Mount Pleasant
"File:Water Engine, Cold-Bath Field's Prison (Microcosm of London, plate 19) MET DP873994.jpg" by Creator:Auguste Charles Pugin is licensed under CC0 1.0
Before becoming Mount Pleasant, the home of the Smallweed family in Bleak House was known as Coldbath Fields. The website Hidden London in its article "Mount Pleasant" explains that the area acquired its original name because of “the cold baths established [there] in 1697 for the cure of rheumatism, convulsions and other nervous disorders.” The notion that Mount Pleasant was once a place of refuge for those seeking rest from bodily ailments stands in stark contrast to the rest of its history. The location gained the ironic name Mount Pleasant in the eighteenth century because it became a dumping ground. By the latter half the century, Mount Pleasant also held the largest prison in England at the time: the Middlesex House of Correction.

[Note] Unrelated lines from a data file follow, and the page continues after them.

(** [DecisionCachePublisher::publish]: the entry is dropped and the adaptors are told. *)
Definition review_event (key : string) : string :=
  json_print (JObj [("kind", JStr "review"); ("normalized_key", JStr key)]).
Definition publish_cache_entry (key : string) : W JobError unit :=
  _ ← redis_effect (Del key); redis_effect (Publish (jc_cache_channel c) (review_event key)).

Definition apply_taxonomy (v : LlmResponse) : W JobError (LlmResponse * option FallbackReason) :=
  let sub_input := if is_empty (trim (lr_subcategory v)) then None else Some (lr_subcategory v) in
  w_lift
    (validated ← ok_or (validate_labels (jc_taxonomy c) (lr_primary_category v) sub_input) Panicked;
     Ok ({| lr_primary_category := cat_id (vl_category validated); lr_subcategory := sub_id (vl_subcategory validated);
            lr_risk_level := lr_risk_level v; lr_confidence := lr_confidence v;
            lr_recommended_action := lr_recommended_action v |}, vl_fallback_reason validated)).

(** The loop over [1..=NON_CANONICAL_RETRY_ATTEMPTS], with [remaining] rounds after this one. *)
Fixpoint canonical_attempts (j : ClassificationJobPayload) (stale_provider : option ResolvedProvider)
    (retry_instruction : option string) (remaining : nat)
    : W JobError (Answered * LlmResponse * option FallbackReason) :=
  a ← invoke_with_fallback page_contents c j retry_instruction stale_provider;
  canonical ← apply_taxonomy (an_verdict a);
  match canonical.2, remaining with
  | Some _, S remaining' =>
      _ ← sleep 250; canonical_attempts j stale_provider (Some RETRY_INSTRUCTION) remaining'
  | _, _ => mret (a, canonical.1, canonical.2)
  end.
Definition NON_CANONICAL_RETRY_ATTEMPTS : nat := 3.

(** From the verdict to the row: guardrails, activation, storage, and the notice to the caches. *)
Definition finish_job (j : ClassificationJobPayload) (a : Answered) (verdict : LlmResponse)
    (fallback_reason : option FallbackReason) : W JobError unit :=
  recommended_action ← w_lift (map_err OtherError (parse_policy_action (lr_recommended_action verdict)));
  let assessment := assess_prompt_injection (cj_content_excerpt j) in
  let g := apply_guardrails (jc_online_context c) (jc_prompt_injection c) (an_context_mode a) assessment
             recommended_action (lr_confidence verdict) in
  let activation_allowed :=
    is_enabled (jc_activation c) (lr_primary_category verdict) (Some (lr_subcategory verdict)) in
  let final_action := if activation_allowed then gu_action g else Block in
  let verdict := set_verdict (gu_confidence g) (action_to_string final_action) verdict in
  _ ← with_context "failed to persist classification"
        (store_classification (cj_normalized_key j) (tx_version (ts_taxonomy (jc_taxonomy c))) verdict final_action
           (classification_flags fallback_reason (negb activation_allowed) a g assessment));
  _ ← with_context "failed to publish cache entry" (publish_cache_entry (cj_normalized_key j));
  if bool_decide (an_context_mode a = MetadataOnly) && oc_metadata_only_requeue_for_content (jc_online_context c) &&
     negb (bool_decide (an_metadata_only_reason a = Some "fetch_failed_threshold"))
  then mark_pending j "waiting_content" (Some "metadata_only_classification")
  else clear_pending (cj_normalized_key j).

Definition handle_job (payload : string) : W JobError unit :=
  j ← w_lift (map_err OtherError (job_from_str payload));
  _ ← (if cj_requires_content j then mark_pending j "waiting_content" None else mret tt);
  stale_provider ← select_stale_pending_provider c j;
  selected ← canonical_attempts j stale_provider None (pred NON_CANONICAL_RETRY_ATTEMPTS);
  finish_job j selected.1.1 selected.1.2 selected.2.

(** ** The queue *)

Definition marker (key : string) : string := "od:idempotency:llm:" +:+ key.

Definition idempotency_key_seen (key : string) : W JobError bool :=
  query (fun w => match lw_markers w !! marker key with
                  | Some expires_at => bool_decide (lw_now w < expires_at)
                  | None => false end).
Definition idempotency_mark_processed (key : string) : W JobError unit :=
  exec (fun w => set_markers (<[marker key := lw_now w + jc_idempotency_ttl_seconds c * 1000]> (lw_markers w)) w).

Definition requeue_fetch_job (j : ClassificationJobPayload) : PageFetchJob :=
  {| pfj_normalized_key := cj_normalized_key j; pfj_url := cj_full_url j; pfj_hostname := cj_hostname j;
     pfj_candidate_urls := match cj_base_url j with Some b => [b] | None => [] end;
     pfj_trace_id := Some (cj_trace_id j);
     pfj_idempotency_key := Some ("page:" +:+ cj_normalized_key j +:+ ":" +:+ cj_trace_id j);
     pfj_ttl_seconds := None |}.

Definition requeue (payload : string) (hint : option ClassificationJobPayload) : W JobError unit :=
  let outbound :=
    match hint with
    | Some j => json_print (job_to_json (set_requeue_attempt (saturating_add (cj_requeue_attempt j) 1) j))
    | None => payload
    end in
  _ ← redis_effect (XAdd (jc_stream c) outbound);
  match hint with
  | Some j =>
      if cj_requires_content j then
        ignore (redis_effect (XAdd (jc_page_fetch_stream c) (json_print (page_fetch_to_json (requeue_fetch_job j)))))
      else mret tt
  | None => mret tt
  end.

Definition should_requeue (e : JobError) : bool :=
  match e with ContentNotReady | RetryableJobError _ => true | _ => false end.

(** The [Err] arm of [process_job]. *)
Definition failed_job (payload : string) (hint : option ClassificationJobPayload) (e : JobError) : W JobError unit :=
  let fail_with j text : W JobError unit := ignore (mark_pending j "failed" (Some text)) in
  if should_requeue e then
    match hint with
    | Some j =>
        if decide (jc_max_requeue_attempts c <= cj_requeue_attempt j) then
          fail_with j ("retry exhausted after " +:+ pretty (jc_max_requeue_attempts c) +:+ " queue requeues: " +:+ job_error_text e)
        else
          r ← attempt (requeue payload hint);
          match r with
          | Ok _ => mret tt
          | Err requeue_err => fail_with j ("requeue publish failed: " +:+ job_error_text requeue_err)
          end
    | None => ignore (requeue payload hint)
    end
  else match hint with Some j => fail_with j (job_error_text e) | None => mret tt end.

(** The marker cannot be looked up for a payload that does not decode; a failed lookup counts as no. *)
Definition already_seen (hint : option ClassificationJobPayload) : W JobError bool :=
  match hint with
  | Some j => r ← attempt (idempotency_key_seen (classification_idempotency_key j)); mret (default false (result_ok r))
  | None => mret false
  end.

Interestingly, Hidden London notes that “The essayist Leigh Hunt and his brother John were detained here in 1812, awaiting trial for libelling the Prince Regent.” Dickens was friends with Hunt, who would go on to be the inspiration for the character Mr. Skimpole in Bleak House.
Dickens was also friends with the reformist prison governor George Chesterson. As the Charles Dickens Museum notes on its page “A Charles Dickens Walk: The Farringdon Slums by Londonist,” this friendship “enabled [Dickens] to observe the treadmills [of the prison],” which are pictured above. Dickens, not only having friends in the Middlesex House of Correction but also seeing the manual labor forced upon its prisoners, was not lost how very ironic the name Mount Pleasant was for such a location. To add the dangers of the area on top this—Hidden London notes “The neighbouring fields were the site of a protest meeting in 1833 at which a policeman was stabbed to death” for example—the humor and sadness behind the name Mount Pleasant begged for Dickens to ironically make it the bleakest home of the bleakest family in Bleak House.